# EXERCISE DESCRIPTION
Retype the records below from their first line through the line containing "(2%positive, cell (Some", and include nothing else.

Items from a data source
(** A tracked allocation is found again.  After [node_make] and an accepted
    [interval_tree_insert], looking up any address of the new interval returns
    the new node and the interval's start, whatever the set held before. *)
Theorem node_make_insert_lookup s e c addr
  (Hs : s <= addr < e) (Hfree : set_overlaps s e S = false)
  (Hfuel1 : (length S < fuel)%nat) :
  exists l h' p', h !! l = None /\
    (node ← node_make true s e c;
     '(root, code) ← interval_tree_insert fuel junk p node;
     '(root, found, startaddress) ← interval_tree_lookup fuel junk root addr;
     mret (root, code, found, startaddress) : M (ptr * Z * ptr * option Z)) h =
      Val (p', 0, Some l, Some s, h') /\
    holds h' p' (set_insert (mk_ivl l s e c) S).
Proof.
  destruct (node_make_run h s e c) as (l & Hl & Hmake). set (d := mk_ivl l s e c) in *.
  rewrite (prog_bind_val _ _ _ _ _ Hmake).
  assert (l ∉ locs S) as Hnew.
  { intros Hx. destruct (holds_locs _ _ _ _ Hholds Hx). congruence. }
  destruct (insert_holds fuel junk (<[l := cell None None d]> h) p S d None None)
    as (h1 & p1 & Hins & Hh1 & Ha1);
    [by apply holds_insert|done|by rewrite lookup_insert_eq|done|].
  rewrite bool_decide_eq_true_2 in Hins, Hh1 by (unfold proper; simpl; lia).
  simpl in Hins, Hh1. rewrite Hfree in Hins, Hh1. simpl in Hins, Hh1.
  rewrite (prog_bind_val _ _ _ _ _ Hins).
  destruct (lookup_holds fuel junk addr h1 p1 _ Hh1) as (h2 & p2 & Hlook & Hh2 & _).
  { rewrite length_set_insert. lia. }
  rewrite set_lookup_insert in Hlook; [|apply contains_spec; simpl; lia|done].
  exists l, h2, p2. split; [done|]. split; [|done].
  by rewrite (prog_bind_val _ _ _ _ _ Hlook).
Qed.
End Theorems.

(** * Witnesses on a concrete heap *)

Module Examples.
Definition d1 := mk_ivl 1 10 20 7.
Definition d2 := mk_ivl 2 30 40 8.
Definition d3 := mk_ivl 3 50 60 9.
Definition set3 : list ivl := [d1; d2; d3].
Definition junk : interval_tree_node := mk_node (Some 9%positive) None 77 88 99.

(** Three nodes under the root 2, a detached node 4 and a query node 5. *)
Definition heap3 : heap :=
  list_to_map [(1%positive, cell None None d1);
               (2%positive, cell (Some 3%positive) (Some 1%positive) d2);
               (3%positive, cell None None d3);
               (4%positive, cell None None (mk_ivl 4 20 30 5));
               (5%positive, mk_node None None 35 55 0)].

Lemma heap3_holds : holds heap3 (Some 2%positive) set3.
Proof.
  split.
  - split; [repeat constructor|]. repeat constructor; unfold before; simpl; lia.
  - exists (Node (Node Leaf d1 Leaf) d2 (Node Leaf d3 Leaf)). split; [|done]. split.
    + simpl. split; [done|]. exists (Some 1%positive), (Some 3%positive).
      split_and!; [done|done| |done|]; (exists None, None; done).
    + apply (bool_decide_unpack _). by vm_compute.
Qed.

Lemma interval_tree_lookup_correct_witness :
  exists h' p', interval_tree_lookup 3 junk (Some 2%positive) 55 heap3 =
      Val (p', Some 3%positive, Some 50, h') /\
    holds h' p' set3 /\ agree_off (locs set3) heap3 h'.
Proof. apply (interval_tree_lookup_correct 3 junk heap3 _ set3 heap3_holds ltac:(simpl; lia) 55). Defined.

Lemma interval_tree_insert_correct_witness :
  exists h' p', interval_tree_insert 3 junk (Some 2%positive) (Some 4%positive) heap3 =
      Val (p', 0, h') /\
    holds h' p' [d1; mk_ivl 4 20 30 5; d2; d3] /\
    agree_off (4%positive :: locs set3) heap3 h'.
Proof.
  apply (interval_tree_insert_correct 3 junk heap3 _ set3 heap3_holds ltac:(simpl; lia)
    (mk_ivl 4 20 30 5) None None); [reflexivity|].
  apply (bool_decide_unpack _). vm_compute. exact I.
Defined.

Lemma interval_tree_delete_correct_witness :
  exists h' p' pd, interval_tree_delete 3 junk (Some 2%positive) (Some 5%positive) heap3 =
      Val (p', pd, h') /\
    holds h' p' [d1] /\ holds h' pd [d2; d3] /\ agree_off (locs set3) heap3 h'.
Proof.
  apply (interval_tree_delete_correct 3 junk heap3 _ set3 heap3_holds ltac:(simpl; lia)
    5 (mk_node None None 35 55 0)); [reflexivity| |simpl; lia].
  apply (bool_decide_unpack _). vm_compute. exact I.
Defined.

Lemma node_make_insert_lookup_witness :
  exists l h' p', heap3 !! l = None /\
    (node ← node_make true 40 50 6;
     '(root, code) ← interval_tree_insert 4 junk (Some 2%positive) node;
     '(root, found, startaddress) ← interval_tree_lookup 4 junk root 45;
     mret (root, code, found, startaddress) : M (ptr * Z * ptr * option Z)) heap3 =
      Val (p', 0, Some l, Some 40, h') /\
    holds h' p' (set_insert (mk_ivl l 40 50 6) set3).
Proof.
  apply (node_make_insert_lookup 4 junk heap3 _ set3 heap3_holds ltac:(simpl; lia)
    40 50 6 45); [lia|reflexivity|simpl; lia].
Defined.

Lemma interval_tree_splay_deterministic_witness :
  interval_tree_splay 3 junk (Some 2%positive) 55 heap3 =
    interval_tree_splay 9 (mk_node None None 0 0 0) (Some 2%positive) 55 heap3 /\
  exists p' h', interval_tree_splay 3 junk (Some 2%positive) 55 heap3 = Val (p', h') /\
    holds h' p' set3.
Proof.
  apply (interval_tree_splay_deterministic 3 junk heap3 _ set3 heap3_holds ltac:(simpl; lia)).
  simpl; lia.
Defined.
End Examples.
(** C10: a record written as a header and the fields its sample type selects, in
    the order of the code, is read back exactly, and the bytes after it are
    what the next read sees. *)
Theorem perf_read_record_roundtrip e st old sd rest
  (He : header_ok e) (Hsd : sample_ok sd)
  (Hu : unread k r = encode_header e ++ encode_sample st sd ++ rest) :
  exists r1 r2,
    perf_read_header page_mask (Some r) = Val (Some e, Some r1) /\
    perf_read_record_sample page_mask st old (Some r1) = Val (select st old sd, Some r2) /\
    wf_ring k r2 /\ unread k r2 = rest.
Proof.
  destruct (read_header_encoded page_mask k Hsize r e _ Hwf He Hu) as (r1 & Hr1 & Hwf1 & Hu1).
  destruct (read_sample_encoded page_mask k Hsize st r1 old sd _ Hwf1 Hsd Hu1)
    as (r2 & Hr2 & Hwf2 & Hu2).
  by exists r1, r2.
Qed.

(** C11: the size of a record is not consulted when a sample is decoded:
    [perf_read_record_sample] consumes exactly the 8, 8, 8 and 4 bytes of the
    selected fields (28 with the sample type that [perf_attr_init] requests,
    whose call chain and second CPU word stay in the buffer), and aborts when
    fewer are available. *)
Theorem perf_read_record_sample_consumes st sd :
  (sample_bytes st <= available r /\
   exists sd', perf_read_record_sample page_mask st sd (Some r) =
     Val (sd', Some (set_tail (data_tail r + sample_bytes st) r))) \/
  (available r < sample_bytes st /\
   perf_read_record_sample page_mask st sd (Some r) = Fault AssertFailure).
Proof. by apply (consumes_sample page_mask k Hsize st sd r). Qed.
End Theorems.
(** [Method::Method] *)
Definition new_Method (method_id : Z) : outcome Method :=
  let '(err, name) := GetMethodName env method_id in
  let _method_name := if err =? JVMTI_ERROR_NONE then c_str name else [] in
  let '(err, declaring_class) := GetMethodDeclaringClass env method_id in
  if negb (check_jvmti_error err) then
    let '(err, native_flag) := IsMethodNative env method_id in
    let native := if check_jvmti_error err then native_flag else false in
    loadBCILineTable (mk_method method_id _method_name [] [] native [])
  else
    let '(err, source_filename) := GetSourceFileName env declaring_class in
    let _src_file := if err =? JVMTI_ERROR_NONE then c_str source_filename else [] in
    let '(err, declaringClassName) := GetClassSignature env declaring_class in
    _class_name ← (if err =? JVMTI_ERROR_NONE
                   then class_of_signature (c_str declaringClassName) else mret []);
    let '(err, native_flag) := IsMethodNative env method_id in
    let native := if check_jvmti_error err then native_flag else false in
    loadBCILineTable (mk_method method_id _method_name _src_file _class_name native []).

(** [class CompiledMethod] *)
Record CompiledMethod := mk_compiled {
  base : Method;
  _version : Z;
  _code_size : Z;
  _start_addr : Z;
  _addr2line_rangeset : RangeSet Z
}.

Definition new_CompiledMethod (method_id version code_size code_addr : Z)
  : outcome CompiledMethod :=
  m ← new_Method method_id;
  mret (mk_compiled m version code_size code_addr []).

(** [_start_addr + _code_size], the [jint] sign-extended. *)
Definition code_end (m : CompiledMethod) : Z := u64 (_start_addr m + _code_size m).

Definition isAddrIn (addr : Z) (m : CompiledMethod) : bool :=
  (_start_addr m <=? addr) && (addr <? code_end m).

(** The loop of [loadAddrLocationMap] over consecutive pairs of entries. *)
Fixpoint load_addrs (m : CompiledMethod) (map : list jvmtiAddrLocationMap) (rs : RangeSet Z)
  : outcome (RangeSet Z) :=
  match map with
  | e :: ((next :: _) as map') =>
    let start_addr := start_address e in
    let end_addr := u64 (start_address next - 1) in
    cxx_assert (start_addr <=? end_addr);;
    cxx_assert (end_addr <=? u64 (_start_addr m + _code_size m - 1));;
    match getData (u64 (location next)) (_bci2line_rangeset (base m)) with
    | None => mret rs
    | Some lineno =>
      '(_, rs) ← insert start_addr end_addr lineno rs;
      load_addrs m map' rs
    end
  | _ => mret rs
  end.

Definition with_addrs (rs : RangeSet Z) (m : CompiledMethod) : CompiledMethod :=
  mk_compiled (base m) (_version m) (_code_size m) (_start_addr m) rs.

Definition loadAddrLocationMap (map : list jvmtiAddrLocationMap) (m : CompiledMethod)
  : outcome CompiledMethod :=
  if _isNative (base m) then mret m
  else
    match map with
    | [] => mret m
    | e :: _ =>
      if isEmpty (_bci2line_rangeset (base m)) then mret m
      else
        let end_addr := u64 (start_address e - 1) in
        cxx_assert (_start_addr m <=? end_addr);;
        match getData (u64 (location e)) (_bci2line_rangeset (base m)) with
        | None => mret m
        | Some lineno =>
          '(_, rs) ← insert (_start_addr m) end_addr lineno (_addr2line_rangeset m);
          rs ← load_addrs m map rs;
          mret (with_addrs rs m)
        end
    end.

Definition addr2line (addr : Z) (m : CompiledMethod) : outcome Z :=
  if isEmpty (_addr2line_rangeset m) then mret 0
  else
    match getData addr (_addr2line_rangeset m) with
    | Some line => mret line
    | None =>
      cxx_assert ((_start_addr m <=? addr) && (addr <=? u64 (_start_addr m + _code_size m - 1)));;
      mret 0
    end.

Definition startLine (m : CompiledMethod) : Z :=
  if isEmpty (_addr2line_rangeset m) then -1
  else default 0 (getData (_start_addr m) (_addr2line_rangeset m)).

Definition getMethodBoundary (m : CompiledMethod) : Z * Z :=
  (_start_addr m, u64 (_start_addr m + _code_size m - 1)).

(** [JVMTI] calls while a compiled method is built. *)
Definition build_method (method_id version code_size code_addr : Z)
  (map : list jvmtiAddrLocationMap) : outcome CompiledMethod :=
  m ← new_CompiledMethod method_id version code_size code_addr;
  loadAddrLocationMap map m.

(** * The manager *)

(** [class CompiledMethodGroup]: [_recent_version], [_address_method_map]. *)
Record CompiledMethodGroup := mk_group {
  _recent_version : Z;
  _address_method_map : gmap Z positive
}.
Definition new_CompiledMethodGroup : CompiledMethodGroup := mk_group 0 ∅.

(** [class MethodCache]: the methods that occur in contexts without compiled
    code. *)
Definition hasMethod (method : Z) (methods : gset Z) : bool := bool_decide (method ∈ methods).
Definition MethodCache_addMethod (method : Z) (methods : gset Z) : gset Z := methods ∪ {[method]}.
Definition MethodCache_removeMethod (method : Z) (methods : gset Z) : gset Z := methods ∖ {[method]}.

(** [performActionAll]; [order] is the iteration order of the set. *)
Definition performActionAll {A} (order : gset Z -> list Z) (cb : Z -> A -> A)
  (methods : gset Z) (data : A) : A := foldl (fun data m => cb m data) data (order methods).

(** [class CodeCacheManager] with the heap of compiled methods, its lock, and
    the set of methods without compiled code. *)
Record CodeCacheManager := mk_cache {
  heap : gmap positive CompiledMethod;
  _method_range_set : RangeSet positive;
  _method_id_map : gmap Z CompiledMethodGroup;
  locked : bool;
  uncompiled : gset Z
}.

Abbreviation C := (prog CodeCacheManager).

Definition set_heap h c := mk_cache h (_method_range_set c) (_method_id_map c) (locked c) (uncompiled c).
Definition set_ranges r c := mk_cache (heap c) r (_method_id_map c) (locked c) (uncompiled c).
Definition set_groups g c := mk_cache (heap c) (_method_range_set c) g (locked c) (uncompiled c).
Definition set_locked b c := mk_cache (heap c) (_method_range_set c) (_method_id_map c) b (uncompiled c).
Definition set_uncompiled u c := mk_cache (heap c) (_method_range_set c) (_method_id_map c) (locked c) u.

Definition modify (f : CodeCacheManager -> CodeCacheManager) : C unit := fun c => Val (tt, f c).

(** The spin lock, seen by one thread: waiting for it while holding it never
    ends.  [unlock] does nothing on a free lock; [unsetLock] asserts. *)
Definition lock : C unit := fun c => if locked c then Fault Deadlock else Val (tt, set_locked true c).
Definition unlock : C unit := modify (set_locked false).
Definition setLock : C unit := lock.
Definition unsetLock : C unit := fun c =>
  if locked c then unlock c else Fault AssertFailure.

(** A block under a [LockScope]. *)
Definition with_lock {A} (body : C A) : C A := lock;; a ← body; unlock;; mret a.

(** The group of a method, created when absent. *)
Definition get_group (method_id : Z) : C CompiledMethodGroup := fun c =>
  match _method_id_map c !! method_id with
  | Some g => Val (g, c)
  | None =>
    Val (new_CompiledMethodGroup,
         set_groups (<[method_id := new_CompiledMethodGroup]> (_method_id_map c)) c)
  end.

Definition update_group (method_id : Z) (f : CompiledMethodGroup -> CompiledMethodGroup) : C unit :=
  modify (fun c => set_groups (alter f method_id (_method_id_map c)) c).

(** [CompiledMethodGroup::addMethod].  [others] is whatever other threads do
    between the release of the lock and the time it is taken again. *)
Definition group_addMethod (others : C unit) (method_id code_size code_addr : Z)
  (map : list jvmtiAddrLocationMap) (g : CompiledMethodGroup) : C positive :=
  let version := u32 (_recent_version g + 1) in
  update_group method_id (fun g => mk_group version (_address_method_map g));;
  unsetLock;;
  new_method ← prog_lift (build_method method_id version code_size code_addr map);
  others;;
  setLock;;
  c ← prog_get;
  let p := fresh (dom (heap c)) in
  modify (fun c => set_heap (<[p := new_method]> (heap c)) c);;
  update_group method_id
    (fun g => mk_group (_recent_version g) (<[code_addr := p]> (_address_method_map g)));;
  mret p.

Definition addMethod (others : C unit) (method_id code_size code_addr : Z)
  (map : list jvmtiAddrLocationMap) : C positive :=
  with_lock (
    method_group ← get_group method_id;
    new_method ← group_addMethod others method_id code_size code_addr map method_group;
    c ← prog_get;
    '(inserted, rs) ← prog_lift
      (insert code_addr (u64 (code_addr + code_size - 1)) new_method (_method_range_set c));
    modify (set_ranges rs);;
    prog_lift (cxx_assert inserted);;
    mret new_method).

(** The same, cut where other threads can run: up to the release of the lock, and from
    where it is taken again ([addMethod_split]). *)
Definition addMethod_open (method_id : Z) : C Z :=
  lock;;
  method_group ← get_group method_id;
  let version := u32 (_recent_version method_group + 1) in
  update_group method_id (fun g => mk_group version (_address_method_map g));;
  unsetLock;;
  mret version.

Definition addMethod_close (method_id code_size code_addr : Z) (new_method : CompiledMethod)
  : C positive :=
  setLock;;
  c ← prog_get;
  let p := fresh (dom (heap c)) in
  modify (fun c => set_heap (<[p := new_method]> (heap c)) c);;
  update_group method_id
    (fun g => mk_group (_recent_version g) (<[code_addr := p]> (_address_method_map g)));;
  c ← prog_get;
  '(inserted, rs) ← prog_lift
    (insert code_addr (u64 (code_addr + code_size - 1)) p (_method_range_set c));
  modify (set_ranges rs);;
  prog_lift (cxx_assert inserted);;
  unlock;;
  mret p.

(** The part that adds the method is disabled in the source. *)
Definition addMethodAndRemoveFromUncompiledSet (method_id : Z) : C (option positive) :=
  with_lock (
    modify (fun c => set_uncompiled (MethodCache_removeMethod method_id (uncompiled c)) c);;
    _ ← get_group method_id;
    mret None).

(** [CompiledMethodGroup::removeMethodByAddr] *)
Definition removeMethodByAddr (method_id code_addr : Z) : C unit := fun c =>
  match _method_id_map c !! method_id with
  | None => Val (tt, c)
  | Some g =>
    match _address_method_map g !! code_addr with
    | None => Val (tt, c)
    | Some p =>
      (modify (fun c => set_heap (delete p (heap c)) c);;
       update_group method_id
         (fun g => mk_group (_recent_version g) (delete code_addr (_address_method_map g)))) c
    end
  end.

Definition removeMethod (method_id code_addr : Z) : C unit :=
  with_lock (
    c ← prog_get;
    match _method_id_map c !! method_id with
    | None => mret tt
    | Some _ =>
      removeMethodByAddr method_id code_addr;;
      c ← prog_get;
      let '(removed, rs) := remove code_addr (_method_range_set c) in
      modify (set_ranges rs);;
      prog_lift (cxx_assert removed)
    end).

Definition getMethod (addr : Z) : C (option positive) :=
  with_lock (c ← prog_get; mret (getData addr (_method_range_set c))).

(** [getMethodByVersion]; [order] is the iteration order of the map. *)
Fixpoint most_recent (h : gmap positive CompiledMethod) (ret : option positive) (ms : list positive)
  : outcome (option positive) :=
  match ms with
  | [] => mret ret
  | p :: ms =>
    match h !! p with
    | None => Fault UndefinedBehaviour
    | Some m =>
      match ret with
      | None => most_recent h (Some p) ms
      | Some q =>
        match h !! q with
        | None => Fault UndefinedBehaviour
        | Some m' => most_recent h (if _version m' <? _version m then Some p else ret) ms
        end
      end
    end
  end.

Fixpoint with_version (h : gmap positive CompiledMethod) (version : Z) (ms : list positive)
  : outcome (option positive) :=
  match ms with
  | [] => mret None
  | p :: ms =>
    match h !! p with
    | None => Fault UndefinedBehaviour
    | Some m => if _version m =? version then mret (Some p) else with_version h version ms
    end
  end.

Definition getMethodByVersion (order : gmap Z positive -> list positive) (version : Z)
  (g : CompiledMethodGroup) : C (option positive) :=
  c ← prog_get;
  prog_lift (if version =? 0 then most_recent (heap c) None (order (_address_method_map g))
             else with_version (heap c) version (order (_address_method_map g))).

Definition getMethod_by_id (order : gmap Z positive -> list positive) (method_id : Z)
  : C (option positive) :=
  with_lock (
    c ← prog_get;
    match _method_id_map c !! method_id with
    | None => mret None
    | Some method_group => getMethodByVersion order 0 method_group
    end).

(** [findMethodByAddr], and [getMethod] with output parameters: the method, its
    identifier and its version. *)
Definition findMethodByAddr (addr : Z) : C (option (positive * Z * Z)) :=
  with_lock (
    c ← prog_get;
    match getData addr (_method_range_set c) with
    | None => mret None
    | Some p =>
      match heap c !! p with
      | None => prog_fault UndefinedBehaviour
      | Some m => mret (Some (p, _method_id (base m), _version m))
      end
    end).

Definition checkAndMoveMethodToUncompiledSet (method_id : Z) : C unit :=
  with_lock (
    c ← prog_get;
    match _method_id_map c !! method_id with
    | None => modify (fun c => set_uncompiled (MethodCache_addMethod method_id (uncompiled c)) c)
    | Some _ => mret tt
    end).

(** [delete] of compiled methods, one after another; none may be deleted twice. *)
Fixpoint delete_methods (ps : list positive) (h : gmap positive CompiledMethod)
  : outcome (gmap positive CompiledMethod) :=
  match ps with
  | [] => mret h
  | p :: ps =>
    match h !! p with
    | None => Fault UndefinedBehaviour
    | Some _ => delete_methods ps (delete p h)
    end
  end.

(** [~CompiledMethodGroup] and [~CodeCacheManager], in the orders of the maps. *)
Definition destroy_CompiledMethodGroup (order : gmap Z positive -> list positive)
  (g : CompiledMethodGroup) (h : gmap positive CompiledMethod) : outcome (gmap positive CompiledMethod) :=
  delete_methods (order (_address_method_map g)) h.
Fixpoint destroy_groups (order : gmap Z positive -> list positive) (gs : list CompiledMethodGroup)
  (h : gmap positive CompiledMethod) : outcome (gmap positive CompiledMethod) :=
  match gs with
  | [] => mret h
  | g :: gs => h ← destroy_CompiledMethodGroup order g h; destroy_groups order gs h
  end.
Definition destroy_CodeCacheManager (order : gmap Z positive -> list positive)
  (group_order : gmap Z CompiledMethodGroup -> list CompiledMethodGroup) (c : CodeCacheManager)
  : outcome CodeCacheManager :=
  h ← destroy_groups order (group_order (_method_id_map c)) (heap c);
  mret (mk_cache h (_method_range_set c) ∅ (locked c) (uncompiled c)).
End Runtime.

# THE ANSWER
(** A tracked allocation is found again.  After [node_make] and an accepted
    [interval_tree_insert], looking up any address of the new interval returns
    the new node and the interval's start, whatever the set held before. *)
Theorem node_make_insert_lookup s e c addr
  (Hs : s <= addr < e) (Hfree : set_overlaps s e S = false)
  (Hfuel1 : (length S < fuel)%nat) :
  exists l h' p', h !! l = None /\
    (node ← node_make true s e c;
     '(root, code) ← interval_tree_insert fuel junk p node;
     '(root, found, startaddress) ← interval_tree_lookup fuel junk root addr;
     mret (root, code, found, startaddress) : M (ptr * Z * ptr * option Z)) h =
      Val (p', 0, Some l, Some s, h') /\
    holds h' p' (set_insert (mk_ivl l s e c) S).
Proof.
  destruct (node_make_run h s e c) as (l & Hl & Hmake). set (d := mk_ivl l s e c) in *.
  rewrite (prog_bind_val _ _ _ _ _ Hmake).
  assert (l ∉ locs S) as Hnew.
  { intros Hx. destruct (holds_locs _ _ _ _ Hholds Hx). congruence. }
  destruct (insert_holds fuel junk (<[l := cell None None d]> h) p S d None None)
    as (h1 & p1 & Hins & Hh1 & Ha1);
    [by apply holds_insert|done|by rewrite lookup_insert_eq|done|].
  rewrite bool_decide_eq_true_2 in Hins, Hh1 by (unfold proper; simpl; lia).
  simpl in Hins, Hh1. rewrite Hfree in Hins, Hh1. simpl in Hins, Hh1.
  rewrite (prog_bind_val _ _ _ _ _ Hins).
  destruct (lookup_holds fuel junk addr h1 p1 _ Hh1) as (h2 & p2 & Hlook & Hh2 & _).
  { rewrite length_set_insert. lia. }
  rewrite set_lookup_insert in Hlook; [|apply contains_spec; simpl; lia|done].
  exists l, h2, p2. split; [done|]. split; [|done].
  by rewrite (prog_bind_val _ _ _ _ _ Hlook).
Qed.
End Theorems.

(** * Witnesses on a concrete heap *)

Module Examples.
Definition d1 := mk_ivl 1 10 20 7.
Definition d2 := mk_ivl 2 30 40 8.
Definition d3 := mk_ivl 3 50 60 9.
Definition set3 : list ivl := [d1; d2; d3].
Definition junk : interval_tree_node := mk_node (Some 9%positive) None 77 88 99.

(** Three nodes under the root 2, a detached node 4 and a query node 5. *)
Definition heap3 : heap :=
  list_to_map [(1%positive, cell None None d1);
               (2%positive, cell (Some 3%positive) (Some 1%positive) d2);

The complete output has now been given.